The film, written and directed by Destin Daniel Cretton, is based on attorney Bryan Stevenson’s early work providing legal aid to prisoners in Alabama. Jordan stars as Stevenson while Foxx plays one of his first clients, Walter McMillian, a man who spent six years on death row for a murder he didn’t commit. Stevenson successfully argued before the Alabama Supreme Court that prosecutors not only mishandled the case but also convinced another inmate to testify against McMillian with the promise of lessening his sentence.
The Warner Bros film received at least two rounds of applause during the screening at Roy Thomson Hall and another four as the credits rolled. Many in the audience were heard sniffling and searching for tissues throughout the movie.
“Are you alright?” one woman said to a friend as they walked out of the theater with their arms wrapped around each other.
Another group of friends raved about Jordan’s performance. “This brings him to another level,” one man said.
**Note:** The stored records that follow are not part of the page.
Lemma ztake_snoc (l : list Z) i : 0 <= i < zlen l -> ztake (i + 1) l = ztake i l ++ [znth l i].
Proof.
  intros H. rewrite (ztake_split i (i + 1)) by lia. replace (i + 1 - i) with 1 by lia.
  rewrite zdrop_nth, ztake_cons by lia. reflexivity.
Qed.

#[global] Arguments zlen : simpl never.
#[global] Arguments ztake : simpl never.
#[global] Arguments zdrop : simpl never.
#[global] Arguments znth : simpl never.
#[global] Arguments slice : simpl never.
#[global] Arguments store : simpl never.

(** A decidable fact about every character of a range, by computation. *)
Lemma range_forall (P : Z -> bool) lo n :
  forallb P (seqZ lo n) = true -> forall c, lo <= c < lo + n -> P c = true.
Proof.
  intros Hf c Hc. eapply forallb_forall in Hf; [exact Hf|].
  apply list_elem_of_In, elem_of_seqZ. exact Hc.
Qed.

Ltac by_range lo n P :=
  apply (range_forall P lo n); [vm_compute; reflexivity | lia].

(** ** C integers *)

Definition INT_MAX : Z := 2147483647.
Definition INT64_MAX : Z := 9223372036854775807.

(** Conversion to a [w]-bit unsigned or signed integer. *)
Definition wrapu (w z : Z) : Z := z mod 2 ^ w.
Definition wraps (w z : Z) : Z := (z + 2 ^ (w - 1)) mod 2 ^ w - 2 ^ (w - 1).

Lemma wraps_small z : - 2 ^ 31 <= z < 2 ^ 31 -> wraps 32 z = z.
Proof. intros. unfold wraps. change (32 - 1) with 31. rewrite Z.mod_small; lia. Qed.

Lemma wrapu_small w z : 0 <= z < 2 ^ w -> wrapu w z = z.
Proof. apply Z.mod_small. Qed.

(** Bytes shifted into place and or-ed together are digits of a sum. *)
Lemma lor_shiftl_add a b n : 0 <= n -> 0 <= b < 2 ^ n -> Z.lor (Z.shiftl a n) b = a * 2 ^ n + b.
Proof.
  intros Hn Hb. rewrite Z.shiftl_mul_pow2 by lia. apply Z.bits_inj'. intros i Hi. rewrite Z.lor_spec.
  destruct (Z.ltb_spec i n).
  - rewrite Z.mul_pow2_bits_low by lia. cbn [orb]. rewrite <- (Z.mod_pow2_bits_low b n), <- (Z.mod_pow2_bits_low (a * 2 ^ n + b) n) by lia.
    f_equal. rewrite Z.add_comm, Z_mod_plus_full. reflexivity.
  - assert (Z.testbit b i = false) as ->.
    { destruct (Z.eq_dec b 0) as [->|]; [apply Z.bits_0|]. apply Z.bits_above_log2; [lia|].
      apply Z.log2_lt_pow2; [lia|]. apply Z.lt_le_trans with (2 ^ n); [lia|]. apply Z.pow_le_mono_r; lia. }
    rewrite orb_false_r. replace i with ((i - n) + n) by lia. rewrite <- !Z.div_pow2_bits by lia.
    f_equal. rewrite Z.div_mul, Z.div_add_l, (Z.div_small b) by lia. lia.
Qed.

Lemma land_255 a : Z.land a 255 = a mod 256.
Proof. change 255 with (Z.ones 8). apply Z.land_ones. lia. Qed.

Lemma shiftr_div a n : 0 <= n -> Z.shiftr a n = a / 2 ^ n.
Proof. apply Z.shiftr_div_pow2. Qed.

(** The value of a big-endian byte sequence. *)
Definition be_val (l : list Z) : Z := fold_left (fun a b => a * 256 + b) l 0.

(** ** The C library, as the code uses it *)

(** [memchr]: the offset of the first [b]. *)
Fixpoint memchr (b : Z) (l : list Z) : option Z :=
  match l with
  | [] => None
  | c :: l' => if c =? b then Some 0 else option_map (Z.add 1) (memchr b l')
  end.

Lemma memchr_Some b l e :
  memchr b l = Some e ->
  0 <= e < zlen l /\ l = ztake e l ++ b :: zdrop (e + 1) l /\ b ∉ ztake e l.
Proof.
  revert e. induction l as [|c l IH]; intros e; cbn [memchr]; [discriminate|].
  rewrite zlen_cons. pose proof (zlen_nonneg l). destruct (c =? b) eqn:E.
  - intros [= <-]. apply Z.eqb_eq in E as ->. rewrite ztake_0, zdrop_cons, zdrop_0 by lia.
    split; [lia|]. split; [reflexivity|]. apply not_elem_of_nil.
  - destruct (memchr b l) as [e'|] eqn:E'; [|discriminate]. intros [= <-].
    destruct (IH e' eq_refl) as (? & Hl & Hn). split; [lia|].
    rewrite ztake_cons, zdrop_cons by lia.
    replace (1 + e' - 1) with e' by lia. replace (1 + e' + 1 - 1) with (e' + 1) by lia.
    split; [cbn; congruence|]. apply not_elem_of_cons. split; [lia|assumption].
Qed.

Lemma memchr_None b l : memchr b l = None -> b ∉ l.
Proof.
  induction l as [|c l IH]; cbn [memchr]; [intros; apply not_elem_of_nil|].
  destruct (c =? b) eqn:E; [discriminate|]. destruct (memchr b l); [discriminate|].
  intros _. apply not_elem_of_cons. split; [lia|auto].
Qed.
“It’s the most incredible project you could ever be a part of,” Foxx told reporters on the red carpet, adding, “They tested it for an all-black audience. It tested at a 97. They tested it for an all-white audience and it tested it at 98. So it lets you know that people are ready to see it and feel it.”
There’s no reason that wide appeal shouldn’t extend to Academy voters.
Foxx earned an Oscar in 2005 for his starring role as Ray Charles in “Ray.” He was also nominated that same year for supporting actor in “Collateral.” Michael B. Jordan hasn’t scored an Oscar nomination just yet, but he picked up several honors for his breakout role in “Fruitvale Station” and his work in 2015’s “Creed” as well last year’s mega-Marvel hit “Black Panther.”